The required output is the exact run of lines below that opens at the line with "destruct (IH (table" and closes at the line with "Hs3|]. split; [done|].".

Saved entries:
* * * * * * *

(* ===== verification/PagingGuard.v ===== *)
(** * kernel/paging.c: the identity map and its guard pages

    The identity map and its framebuffer; then the walk of the processor over them and the guard pages. *)

From stdpp Require Import gmap.
From S2P Require Import Prelude CString Syslog Heap HeapSpec Allocator Paging PagingTree PagingKernel.

(** ** Words of tables *)

(** The words from [index] to [index + count] are those of [f]. *)
Definition words_update (ws : list Z) (index count : Z) (f : Z -> Z) (ws' : list Z) : Prop :=
  length ws' = length ws /\
  forall i, get_word ws' i = if decide (index <= i < index + count) then Some (f i) else get_word ws i.

Lemma set_word_spec ws index v :
  0 <= index < Z.of_nat (length ws) ->
  exists ws', set_word ws index v = Some ws' /\ words_update ws index 1 (fun _ => v) ws'.
Proof.
  intros Hi. unfold set_word. rewrite (proj2 (Z.leb_le _ _)), (proj2 (Z.ltb_lt _ _)) by lia. cbn [andb].
  eexists. split; [done|]. split; [by rewrite length_insert|]. intros i. unfold get_word. destruct (Z.leb_spec 0 i).
  - case_decide; [assert (i = index) as -> by lia; rewrite list_lookup_insert_eq by lia; done|].
    rewrite list_lookup_insert_ne by lia. done.
  - rewrite decide_False by lia. done.
Qed.

Lemma fill_words_spec count : forall index f ws,
  0 <= index -> index + Z.of_nat count <= Z.of_nat (length ws) ->
  exists ws', fill_words count index f ws = Some ws' /\ words_update ws index (Z.of_nat count) f ws'.
Proof.
  induction count as [|count IH]; intros index f ws Hi Hl; cbn [fill_words].
  { exists ws. split; [done|]. split; [done|]. intros i. rewrite decide_False by lia. done. }
  destruct (set_word_spec ws index (f index)) as (w1 & -> & Hl1 & H1); [lia|]. rewrite some_bind.
  destruct (IH (index + 1) f w1) as (w2 & -> & Hl2 & H2); [lia|lia|]. exists w2. split; [done|].
  split; [congruence|]. intros i. rewrite H2, H1.
  repeat case_decide; try lia; try done. by replace i with index by lia.
Qed.

Lemma words_update_get ws index count f ws' i :
  words_update ws index count f ws' -> index <= i < index + count -> get_word ws' i = Some (f i).
Proof. intros [_ H] Hi. by rewrite H, decide_True. Qed.

Lemma words_update_other ws index count f ws' i :
  words_update ws index count f ws' -> ~ (index <= i < index + count) -> get_word ws' i = get_word ws i.
Proof. intros [_ H] Hi. by rewrite H, decide_False. Qed.

(** Tables of 512 words. *)
Definition table_ok (ws : list Z) : Prop := length ws = 512%nat.

(** Word [i] of table [k] of an array. *)
Definition row_word (rows : list (list Z)) (k i : Z) : option Z :=
  if 0 <=? k then words ← rows !! Z.to_nat k; get_word words i else None.

Lemma update_row_spec rows k f ws ws' :
  0 <= k -> rows !! Z.to_nat k = Some ws -> f ws = Some ws' ->
  exists rows', update_row rows k f = Some rows' /\ length rows' = length rows /\
    (length ws' = length ws -> Forall table_ok rows -> Forall table_ok rows') /\
    forall j i, row_word rows' j i = if decide (j = k) then get_word ws' i else row_word rows j i.
Proof.
  intros Hk Hw Hf. unfold update_row. rewrite (proj2 (Z.leb_le 0 k)) by done. rewrite Hw, some_bind, Hf, some_bind.
  pose proof (lookup_lt_Some _ _ _ Hw) as Hlt. eexists. split; [done|]. split; [by rewrite length_insert|]. split.
  - intros Hl Hrows. apply Forall_insert; [done|]. unfold table_ok. rewrite Hl. exact (Forall_lookup_1 _ _ _ _ Hrows Hw).
  - intros j i. unfold row_word. destruct (Z.leb_spec 0 j); [|by rewrite decide_False by lia].
    case_decide as E; [subst j; by rewrite list_lookup_insert_eq by lia|]. by rewrite list_lookup_insert_ne by lia.
Qed.

(** ** Numbers *)

Lemma align_down_spec a : 0 <= a -> align_down a HUGE_PAGE_SIZE = a / 2 ^ 21 * 2 ^ 21.
Proof.
  intros Ha. unfold align_down, HUGE_PAGE_SIZE. change (0x200000 - 1) with (Z.ones 21).
  by rewrite Z.ldiff_ones_r, Z.shiftl_mul_pow2, Z.shiftr_div_pow2 by lia.
Qed.

Lemma index_bits a n : 0 <= n -> Z.land (Z.shiftr a n) 0x1ff = (a / 2 ^ n) mod 512.
Proof. intros Hn. change 0x1ff with (Z.ones 9). by rewrite Z.land_ones, Z.shiftr_div_pow2 by lia. Qed.

(** A page-aligned physical address, zero included. *)
Definition page_base (b : Z) : Prop := 0 <= b < ADDRESS_LIMIT /\ b mod 4096 = 0.

Lemma page_base_mask b : page_base b -> Z.land b PAGE_ADDRESS_MASK = b.
Proof.
  intros [Hb Hm]. destruct (decide (b = 0)) as [->|]; [done|]. by apply page_address_aligned; [lia|].
Qed.

Lemma page_base_address b : page_base b -> b <> 0 -> page_address b.
Proof. intros [Hb Hm] Hne. apply page_address_aligned; [lia|done]. Qed.

Lemma entry_base b f : page_base b -> Z.land f PAGE_ADDRESS_MASK = 0 -> Z.land (Z.lor b f) PAGE_ADDRESS_MASK = b.
Proof. intros Hb Hf. by rewrite Z.land_lor_distr_l, (page_base_mask b Hb), Hf, Z.lor_0_r. Qed.

Lemma entry_base_flag b f x : page_base b -> Z.land PAGE_ADDRESS_MASK x = 0 -> Z.land (Z.lor b f) x = Z.land f x.
Proof.
  intros Hb Hx. rewrite Z.land_lor_distr_l. rewrite <- (page_base_mask b Hb) at 1. by rewrite <- Z.land_assoc, Hx, Z.land_0_r, Z.lor_0_l.
Qed.

Lemma has_any_base b f x : page_base b -> Z.land PAGE_ADDRESS_MASK x = 0 -> has_any x (Z.lor b f) = has_any x f.
Proof. intros Hb Hx. unfold has_any. by rewrite entry_base_flag. Qed.

(** ** The map *)

(** The entry of the page number [q] of the kernel, a hole when [guarded]. *)
Definition page_flags (nx guarded : bool) : Z :=
  Z.lor (if guarded then PAGE_RW else kernel_flags) (if nx then PAGE_NX else 0).
Definition page_word (nx guarded : bool) (q : Z) : Z := Z.lor (q * 4096) (page_flags nx guarded).

(** The first page of the heap, and of table [k] of the heap. *)
Definition HEAP_PAGE : Z := SYSTEM_RESERVED_LOW_MEMORY_BYTES / 4096.

(** The entries of the first directory. *)
Definition pd_word (addresses : table_addresses) (i : Z) : Z :=
  if i =? 0 then Z.lor (kernel_pt_address addresses) kernel_flags
  else if (4 <=? i) && (i <? 12) then Z.lor (kernel_heap_pt_address addresses (Z.to_nat (i - 4))) kernel_flags
  else Z.lor (i * 2 ^ 21) (Z.lor kernel_flags PAGE_PS).

(** The kernel's identity map of the first gigabyte, with the pages of [G] as holes. *)
Record kernel_map (addresses : table_addresses) (t : kernel_tables) (nx : bool) (G : gset Z) : Prop := {
  km_pml4 : get_word (g_pml4 t) 0 = Some (Z.lor (pdpt_address addresses) kernel_flags);
  km_pdpt : get_word (g_pdpt t) 0 = Some (Z.lor (pd_address addresses) kernel_flags);
  km_pd : forall i, 0 <= i < 512 -> get_word (g_pd t) i = Some (pd_word addresses i);
  km_low : forall i, 0 <= i < 512 -> get_word (g_kernel_pt t) i = Some (page_word false (bool_decide (i ∈ G)) i);
  km_heap : forall k i, 0 <= k < 8 -> 0 <= i < 512 ->
    row_word (g_kernel_heap_pt t) k i =
      Some (page_word nx (bool_decide (HEAP_PAGE + k * 512 + i ∈ G)) (HEAP_PAGE + k * 512 + i));
  km_rows : length (g_kernel_heap_pt t) = 8%nat /\ Forall table_ok (g_kernel_heap_pt t);
  km_table : table_ok (g_kernel_pt t);
}.

Section Identity.
Context {A : Type} `{AllocatorLaws A} (addresses : table_addresses).

(** Shapes of the static tables. *)
Definition tables_shape (t : kernel_tables) : Prop :=
  table_ok (g_pml4 t) /\ table_ok (g_pdpt t) /\ table_ok (g_pd t) /\ table_ok (g_kernel_pt t) /\
  (length (g_kernel_heap_pt t) = 8%nat /\ Forall table_ok (g_kernel_heap_pt t)) /\
  length (g_framebuffer_pd t) = 2%nat /\ Forall table_ok (g_framebuffer_pd t).

Lemma row_exists rows k n : length rows = n -> Forall table_ok rows -> 0 <= k < Z.of_nat n ->
  exists ws, rows !! Z.to_nat k = Some ws /\ length ws = 512%nat.
Proof.
  intros Hl Hr Hk. destruct (lookup_lt_is_Some_2 rows (Z.to_nat k)) as [ws E]; [lia|]. exists ws.
  split; [done|]. exact (Forall_lookup_1 _ _ _ _ Hr E).
Qed.

Lemma split_heap_spec count : forall table t,
  tables_shape t -> 0 <= table -> table + Z.of_nat count = 8 ->
  exists pd rows, split_heap addresses count table kernel_flags t = Some (with_kernel_heap_pt rows (with_pd pd t)) /\
    words_update (g_pd t) (4 + table) (Z.of_nat count)
      (fun i => Z.lor (kernel_heap_pt_address addresses (Z.to_nat (i - 4))) kernel_flags) pd /\
    length rows = 8%nat /\ Forall table_ok rows /\
    forall k i, row_word rows k i =
      if decide (table <= k < 8 /\ 0 <= i < 512) then Some (Z.lor ((HEAP_PAGE + k * 512 + i) * 4096) kernel_flags)
      else row_word (g_kernel_heap_pt t) k i.
Proof.
  induction count as [|count IH]; intros table t Hsh Ht Hc; cbn [split_heap].
  { exists (g_pd t), (g_kernel_heap_pt t). destruct Hsh as (_ & _ & _ & _ & [Hl Hr] & _). split; [by destruct t|].
    split; [split; [done|]; intros i; rewrite decide_False by lia; done|]. split; [done|]. split; [done|].
    intros k i. rewrite decide_False by lia. done. }
  pose proof Hsh as (Hs1 & Hs2 & Hs3 & Hs4 & [Hl Hr] & Hs5).
  assert (Eidx : (SYSTEM_RESERVED_LOW_MEMORY_BYTES + table * HUGE_PAGE_SIZE) / HUGE_PAGE_SIZE = 4 + table).
  { unfold SYSTEM_RESERVED_LOW_MEMORY_BYTES, HUGE_PAGE_SIZE. rewrite Z.div_add by lia. done. }
  rewrite Eidx. destruct (set_word_spec (g_pd t) (4 + table) (Z.lor (kernel_heap_pt_address addresses (Z.to_nat table)) kernel_flags))
    as (pd1 & -> & Hpd1); [rewrite Hs3; lia|]. rewrite some_bind.
  destruct (row_exists (g_kernel_heap_pt t) table 8 Hl Hr) as (ws & Ews & Hws); [lia|].
  destruct (fill_words_spec 512 0 (fun page => Z.lor (SYSTEM_RESERVED_LOW_MEMORY_BYTES + table * HUGE_PAGE_SIZE + page * PAGE_SIZE) kernel_flags) ws)
    as (ws' & Efill & Hlw & Hfill); [lia|rewrite Hws; lia|].
  cbn [g_kernel_heap_pt with_pd].
  destruct (update_row_spec (g_kernel_heap_pt t) table _ ws ws' Ht Ews Efill) as (rows1 & -> & Hl1 & Hr1 & Hrow1). rewrite some_bind.
  destruct (IH (table + 1) (with_kernel_heap_pt rows1 (with_pd pd1 t))) as (pd & rows & -> & Hpd & Hrl & Hrf & Hrows); [|lia|lia|].
  { split; [done|]. split; [done|]. split; [unfold table_ok; cbn; destruct Hpd1 as [-> _]; exact Hs3|]. split; [done|].
    split; [split; [cbn; lia|by apply Hr1]|done]. }
  exists pd, rows. cbn [with_pd with_kernel_heap_pt g_pd g_kernel_heap_pt g_pml4 g_pdpt g_kernel_pt g_framebuffer_pd] in *.
  split; [done|]. split; [|split; [done|split; [done|]]].
  - destruct Hpd1 as [El1 H1], Hpd as [El2 H2]. split; [congruence|]. intros i. rewrite H2, H1.
    repeat case_decide; try lia; try done. do 3 f_equal. lia.
  - intros k i. rewrite Hrows, Hrow1.
    destruct (decide (table + 1 <= k < 8 /\ 0 <= i < 512)); [rewrite decide_True by lia; done|].
    destruct (decide (k = table)) as [->|]; [|rewrite decide_False by lia; done]. rewrite Hfill.
    destruct (decide (0 <= i < 0 + Z.of_nat 512)).
    + rewrite decide_True by lia. do 2 f_equal. unfold HEAP_PAGE, SYSTEM_RESERVED_LOW_MEMORY_BYTES, HUGE_PAGE_SIZE, PAGE_SIZE.
      change (0x00800000 / 4096) with 2048. lia.
    + rewrite decide_False by lia. unfold row_word. rewrite (proj2 (Z.leb_le 0 table)) by lia. rewrite Ews, some_bind.
      unfold get_word. destruct (Z.leb_spec 0 i); [|done]. rewrite !lookup_ge_None_2 by lia. done.
Qed.
Lemma user_map_exact_witness :
  exists space s nodes, demo_mapped = Some (true, Some space, s) /\
    user_page (frames s) nodes (demo_base / 4096 + 1) = Some (zeros PAGE_SIZE, frame_flags true false true).
Proof.
  destruct demo_space_ok as (size & Hs).
  destruct (user_map_exact demo_state demo_space _ _ demo_base 0x2000 true false Hs) as (ok & sp & s & n & E & _ & Hres); [vm_compute; discriminate|lia|].
  pose proof demo_mapped_true as Ht. unfold demo_mapped in *. rewrite E in Ht. injection Ht as ->.
  destruct Hres as (_ & _ & Hu). exists sp, s, n. split; [exact E|]. rewrite Hu. vm_compute. reflexivity.
Defined.

Lemma user_unmap_exact_witness :
  exists space s nodes, demo_mapped = Some (true, Some space, s) /\
    exists space' s' nodes', paging_user_unmap_anonymous (Some space) demo_base 0x2000 s = Some (true, Some space', s') /\
      user_page (frames s) nodes (demo_base / 4096) <> None /\ user_page (frames s') nodes' (demo_base / 4096) = None.
Proof.
  destruct demo_space_ok as (size & Hs).
  destruct (user_map_exact demo_state demo_space _ _ demo_base 0x2000 true false Hs) as (ok & sp & s & n & E & Hst & Hres); [vm_compute; discriminate|lia|].
  pose proof demo_mapped_true as Ht. unfold demo_mapped in *. rewrite E in Ht. injection Ht as ->.
  destruct Hres as (Hr & _ & Hu). destruct Hst as (_ & _ & Hs1). exists sp, s, n. split; [exact E|].
  destruct (user_unmap_exact s sp n _ demo_base 0x2000 Hs1) as (ok & sp' & s' & n' & E' & _ & Hok & Hres'); [vm_compute; discriminate|lia|].
  assert (ok = true) as ->.
  { apply Hok. split; [exact Hr|]. intros q Hq. rewrite Hu, decide_True by exact Hq. by eexists. }
  exists sp', s', n'. split; [exact E'|]. rewrite Hu, Hres', !decide_True by exact demo_first_page.
  split; [discriminate|reflexivity].
Defined.

Lemma user_copy_roundtrip_witness :
  exists space s s', demo_mapped = Some (true, Some space, s) /\
    paging_copy_to_user (Some space) (demo_base + 0xffe) (Some (cs "code")) 4 s = Some (true, s') /\
    paging_copy_from_user (Some space) (Some (zeros 6)) (demo_base + 0xffe) 4 s' = Some (true, Some (cs "code" ++ [0; 0])).
Proof.
  destruct demo_space_ok as (size & Hs).
  destruct (user_map_exact demo_state demo_space _ _ demo_base 0x2000 true false Hs) as (ok & sp & s & n & E & Hst & Hres); [vm_compute; discriminate|lia|].
  pose proof demo_mapped_true as Ht. unfold demo_mapped in *. rewrite E in Ht. injection Ht as ->.
  destruct Hres as (_ & _ & Hu). destruct Hst as (_ & _ & Hs1). exists sp, s.
  destruct (user_copy_roundtrip s sp n _ (demo_base + 0xffe) (cs "code") (zeros 6) false Hs1) as (ok & s' & E' & Hok & _ & Hres');
    [vm_compute; discriminate|apply cs_bytes_ok|split; vm_compute; repeat constructor|].
  assert (ok = true) as ->.
  { apply Hok. split; [vm_compute; discriminate|]. split; [vm_compute; discriminate|]. intros a Ha.
    change (Z.of_nat (length (cs "code"))) with 4 in Ha. unfold demo_base in Ha.
    assert (Hp : user_page (frames s) n (prefix 0 a) = Some (zeros PAGE_SIZE, frame_flags true false true)).
    { rewrite Hu, decide_True; [reflexivity|]. rewrite prefix_page. unfold demo_base.
      change ((0x10000000000 + 0x2000) / 4096) with 0x10000002. change (0x10000000000 / 4096) with 0x10000000.
      split; [apply Z.div_le_lower_bound; lia|apply Z.div_lt_upper_bound; lia]. }
    apply (user_page_accessible _ _ _ _ _ _ Hp). reflexivity. }
  exists s'. split; [exact E|]. split; [exact E'|]. exact (proj1 Hres').
Defined.

(** ** All the address spaces *)

Section Spaces.
Context {A : Type} `{AllocatorLaws A} (addresses : table_addresses).

(** C15: the kernel can always create, map, unmap, fill, activate and destroy address spaces, in any order, for as
    many of them as memory allows: no request faults, every space stays a sound tree of its own pages over
    the kernel's entries, a request leaves every other space and every byte it maps as they were, and when
    the last space is destroyed every block it took from the allocator is back. *)
Theorem address_spaces_isolated r (s : paging A) w rest :
  world_ok s w rest -> request_ok r ->
  exists s' w', run_request addresses r (s, live_space <$> w) = Some (s', live_space <$> w') /\
    world_ok s' w' rest /\ isolated r s s' w w' /\ (w' = [] -> owns (allocator s') rest).
Proof.
  intros Hw Hr. destruct (request_spec addresses r s w rest Hw Hr) as (s' & w' & E & Hw' & Hi).
  exists s', w'. split; [exact E|]. split; [exact Hw'|]. split; [exact Hi|]. intros ->.
  destruct Hw' as ((bs & Hc & Ho) & _). by inversion Hc; subst.
Qed.

End Spaces.

Lemma address_spaces_isolated_witness :
  exists s s' w, paging_init demo_addresses demo_boot_info demo_cpu demo_reset = Some (true, s) /\
    run_request demo_addresses CreateSpace (s, []) = Some (s', live_space <$> w) /\ world_ok s' w [].
Proof.
  destruct demo_init as (s & E & _ & _ & Hw).
  destruct (address_spaces_isolated demo_addresses CreateSpace s [] [] Hw I) as (s' & w & Er & Hw' & _).
  exists s, s', w. split; [exact E|]. split; [exact Er|exact Hw'].
Defined.

(** Two spaces; a page of code for the first; it is destroyed. *)
Definition demo_requests : list space_request :=
  [CreateSpace; CreateSpace; MapUser 0 0x10000000000 0x2000 true false; InitializeUser 0 0x10000000ffe (cs "code");
   UnmapUser 0 0x10000001000 0x1000; DestroySpace 0].

Lemma demo_world :
  exists s s' w, paging_init demo_addresses demo_boot_info demo_cpu demo_reset = Some (true, s) /\
    run_requests demo_addresses demo_requests (s, []) = Some (s', live_space <$> w) /\ world_ok s' w [].
Proof.
  destruct demo_init as (s & E & _ & _ & Hw).
  destruct (run_requests_spec demo_addresses demo_requests s [] [] Hw) as (s' & w & Er & Hw').
  { repeat constructor; cbn; lia || apply cs_bytes_ok. }
  exists s, s', w. split; [exact E|]. split; [exact Er|exact Hw'].
Qed.
(* ===== verification/NetState.v ===== *)
(** * kernel/net.c: constants, the structs of net.h, and the stack monad

    The IPv4 stack keeps everything in one [struct net_stack]; the driver and
    the handlers of UDP ports and TCP are callbacks.  A definition that can
    call them is a computation of the monad [NM] below, over the stack and an
    abstract world [W]; [None] is an access outside a buffer. *)

From S2P Require Import Prelude.

(** ** Constants *)

Definition NET_ETHERNET_ADDRESS_SIZE : Z := 6.
Definition NET_ETHERNET_HEADER_SIZE : Z := 14.
Definition NET_ETHERNET_MTU : Z := 1500.
Definition NET_ETHERNET_FRAME_MAX : Z := (NET_ETHERNET_HEADER_SIZE + NET_ETHERNET_MTU).
Definition NET_IPV4_HEADER_MIN_SIZE : Z := 20.
Definition NET_IPV4_PAYLOAD_MAX : Z := (NET_ETHERNET_MTU - NET_IPV4_HEADER_MIN_SIZE).
Definition NET_UDP_PAYLOAD_MAX : Z := (NET_IPV4_PAYLOAD_MAX - 8).
Definition NET_ARP_CACHE_SIZE : Z := 8.
Definition NET_UDP_BINDING_COUNT : Z := 8.
Definition NET_DNS_NAME_MAX : Z := 253.
Definition NET_DNS_CACHE_SIZE : Z := 8.
Definition NET_DNS_NEGATIVE_TTL_MAX_SECONDS : Z := 60.
Definition NET_IPV4_PROTOCOL_ICMP : Z := 1.
Definition NET_IPV4_PROTOCOL_TCP : Z := 6.
Definition NET_IPV4_PROTOCOL_UDP : Z := 17.
Definition ETHERTYPE_IPV4 : Z := 0x0800.
Definition ETHERTYPE_ARP : Z := 0x0806.
Definition ARP_HARDWARE_ETHERNET : Z := 1.
Definition ARP_OPERATION_REQUEST : Z := 1.
Definition ARP_OPERATION_REPLY : Z := 2.
Definition ARP_PACKET_SIZE : Z := 28.
Definition IPV4_VERSION_IHL : Z := 0x45.
Definition IPV4_DEFAULT_TTL : Z := 64.
Definition IPV4_FLAG_DONT_FRAGMENT : Z := 0x4000.
Definition ICMP_ECHO_REPLY : Z := 0.
Definition ICMP_ECHO_REQUEST : Z := 8.
Definition DHCP_CLIENT_PORT : Z := 68.
Definition DHCP_SERVER_PORT : Z := 67.
Definition DHCP_FIXED_SIZE : Z := 240.
Definition DHCP_PACKET_CAPACITY : Z := 576.
Definition DHCP_MAGIC_COOKIE : Z := 0x63825363.
Definition DHCP_MESSAGE_DISCOVER : Z := 1.
Definition DHCP_MESSAGE_OFFER : Z := 2.
Definition DHCP_MESSAGE_REQUEST : Z := 3.
Definition DHCP_MESSAGE_ACK : Z := 5.
Definition DHCP_MESSAGE_NAK : Z := 6.
Definition DHCP_OPTION_PAD : Z := 0.
Definition DHCP_OPTION_SUBNET_MASK : Z := 1.
Definition DHCP_OPTION_ROUTER : Z := 3.
Definition DHCP_OPTION_DNS : Z := 6.
Definition DHCP_OPTION_REQUESTED_IP : Z := 50.
Definition DHCP_OPTION_LEASE_TIME : Z := 51.
Definition DHCP_OPTION_MESSAGE_TYPE : Z := 53.
Definition DHCP_OPTION_SERVER_IDENTIFIER : Z := 54.
Definition DHCP_OPTION_PARAMETER_REQUEST : Z := 55.
Definition DHCP_OPTION_MAXIMUM_SIZE : Z := 57.
Definition DHCP_OPTION_RENEWAL_TIME : Z := 58.
Definition DHCP_OPTION_REBIND_TIME : Z := 59.
Definition DHCP_OPTION_CLIENT_IDENTIFIER : Z := 61.
Definition DHCP_OPTION_END : Z := 255.
Definition DNS_SERVER_PORT : Z := 53.
Definition DNS_HEADER_SIZE : Z := 12.
Definition DNS_TYPE_A : Z := 1.
Definition DNS_TYPE_CNAME : Z := 5.
Definition DNS_TYPE_SOA : Z := 6.
Definition DNS_CLASS_IN : Z := 1.
Definition DNS_FLAG_RECURSION_DESIRED : Z := 0x0100.
Definition DNS_FLAG_RESPONSE : Z := 0x8000.
Definition DNS_FLAG_TRUNCATED : Z := 0x0200.
Definition DNS_QUERY_CAPACITY : Z := (DNS_HEADER_SIZE + NET_DNS_NAME_MAX + 6).
Definition DNS_MAX_CNAME_HOPS : Z := 8.
Definition ARP_ENTRY_LIFETIME_MS : Z := 120000.
Definition ARP_RETRY_INTERVAL_MS : Z := 1000.
Definition ARP_MAX_ATTEMPTS : Z := 3.
Definition DHCP_RETRY_BASE_MS : Z := 4000.
Definition DHCP_DEFAULT_LEASE_SECONDS : Z := 3600.
Definition DNS_RETRY_INTERVAL_MS : Z := 2000.
Definition DNS_MAX_ATTEMPTS : Z := 3.
Definition ICMP_ECHO_TIMEOUT_MS : Z := 10000.
Definition NET_POLL_BUDGET : Z := 32.

(** The macro of net.h for addresses written [a.b.c.d]. *)
Definition NET_IPV4 (a b c d : Z) : Z :=
  Z.lor (Z.lor (Z.lor (u32 (Z.shiftl (Z.land a 0xFF) 24)) (u32 (Z.shiftl (Z.land b 0xFF) 16)))
    (u32 (Z.shiftl (Z.land c 0xFF) 8))) (Z.land d 0xFF).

* * * * * * *

* _SOLUTION TO THIS EXERCISE_
  destruct (IH (table + 1) (with_kernel_heap_pt rows1 (with_pd pd1 t))) as (pd & rows & -> & Hpd & Hrl & Hrf & Hrows); [|lia|lia|].
  { split; [done|]. split; [done|]. split; [unfold table_ok; cbn; destruct Hpd1 as [-> _]; exact Hs3|]. split; [done|].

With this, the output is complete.